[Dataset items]
=-=-=-=-=
Definition in_toto_record_stop (step_name : string) (product_list : list string)
  (signing_key : option Key) (gpg_keyid : option string)
  (gpg_use_default : bool) (gpg_home : option string)
  (exclude_patterns : option (list string)) (base_path : option string)
  (normalize_line_endings : bool) (lstrip_paths : option (list string))
  (metadata_directory : option string) : M unit :=
  (* Check that we have something to sign and if the formats are right *)
  if no_key_argument signing_key gpg_keyid gpg_use_default then
    raise (ValueError
             "Pass either a signing key, a gpg keyid or set gpg_use_default to True")
  else
      check_key_formats signing_key gpg_keyid ;;;
      check_if (truthy_list exclude_patterns) "NAMES_SCHEMA" ;;;
      check_if (truthy_str base_path) "PATH_SCHEMA" ;;;
      check_if (truthy_str metadata_directory) "PATH_SCHEMA" ;;;
      (* Load preliminary link file *)
      unfinished_fn <- find_unfinished step_name signing_key ;;
      link_metadata <- load unfinished_fn ;;
      (* The file must have been signed by the same key *)
      kv <- verification_key_for link_metadata signing_key gpg_keyid gpg_home ;;
      let keyid := fst kv in
      let verification_key := snd kv in
      verify_signature link_metadata verification_key ;;;
      let link := get_payload link_metadata in
      (* Record products if a product path list was passed *)
      products <- record_artifacts_as_dict product_list exclude_patterns
                    base_path true normalize_line_endings lstrip_paths ;;
      let link := mkLink (link_name link) (materials link) products
                    (command link) (byproducts link) (environment link) in
      let link_metadata :=
        match link_metadata with
        | Metablock _ _ _ => Metablock link [] false
        | Envelope _ _ => Envelope link []
        end in
      let signer :=
        match signing_key with
        | Some k => SSlibSigner k
        | None => GPGSigner (Some keyid) gpg_home
        end in
      r <- create_signature link_metadata signer ;;
      let link_metadata := snd r in
      let fn := FILENAME_FORMAT step_name keyid in
      let fn :=
        match metadata_directory with
        | Some d => os_path.join d fn
        | None => fn
        end in
      dump link_metadata fn ;;;
      os_remove unfinished_fn.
=-=-=-=-=
### WORK ORDER:
Set all of the entries down again, exactly as they were given.

### REPLY TO THE TASK:
Definition in_toto_record_stop (step_name : string) (product_list : list string)
  (signing_key : option Key) (gpg_keyid : option string)
  (gpg_use_default : bool) (gpg_home : option string)
  (exclude_patterns : option (list string)) (base_path : option string)
  (normalize_line_endings : bool) (lstrip_paths : option (list string))
  (metadata_directory : option string) : M unit :=
  (* Check that we have something to sign and if the formats are right *)
  if no_key_argument signing_key gpg_keyid gpg_use_default then
    raise (ValueError
             "Pass either a signing key, a gpg keyid or set gpg_use_default to True")
  else
      check_key_formats signing_key gpg_keyid ;;;
      check_if (truthy_list exclude_patterns) "NAMES_SCHEMA" ;;;
      check_if (truthy_str base_path) "PATH_SCHEMA" ;;;
      check_if (truthy_str metadata_directory) "PATH_SCHEMA" ;;;
      (* Load preliminary link file *)
      unfinished_fn <- find_unfinished step_name signing_key ;;
      link_metadata <- load unfinished_fn ;;
      (* The file must have been signed by the same key *)
      kv <- verification_key_for link_metadata signing_key gpg_keyid gpg_home ;;
      let keyid := fst kv in
      let verification_key := snd kv in
      verify_signature link_metadata verification_key ;;;
      let link := get_payload link_metadata in
      (* Record products if a product path list was passed *)
      products <- record_artifacts_as_dict product_list exclude_patterns
                    base_path true normalize_line_endings lstrip_paths ;;
      let link := mkLink (link_name link) (materials link) products
                    (command link) (byproducts link) (environment link) in
      let link_metadata :=
        match link_metadata with
        | Metablock _ _ _ => Metablock link [] false
        | Envelope _ _ => Envelope link []
        end in
      let signer :=
        match signing_key with
        | Some k => SSlibSigner k
        | None => GPGSigner (Some keyid) gpg_home
        end in
      r <- create_signature link_metadata signer ;;
      let link_metadata := snd r in
      let fn := FILENAME_FORMAT step_name keyid in
      let fn :=
        match metadata_directory with
        | Some d => os_path.join d fn
        | None => fn
        end in
      dump link_metadata fn ;;;
      os_remove unfinished_fn.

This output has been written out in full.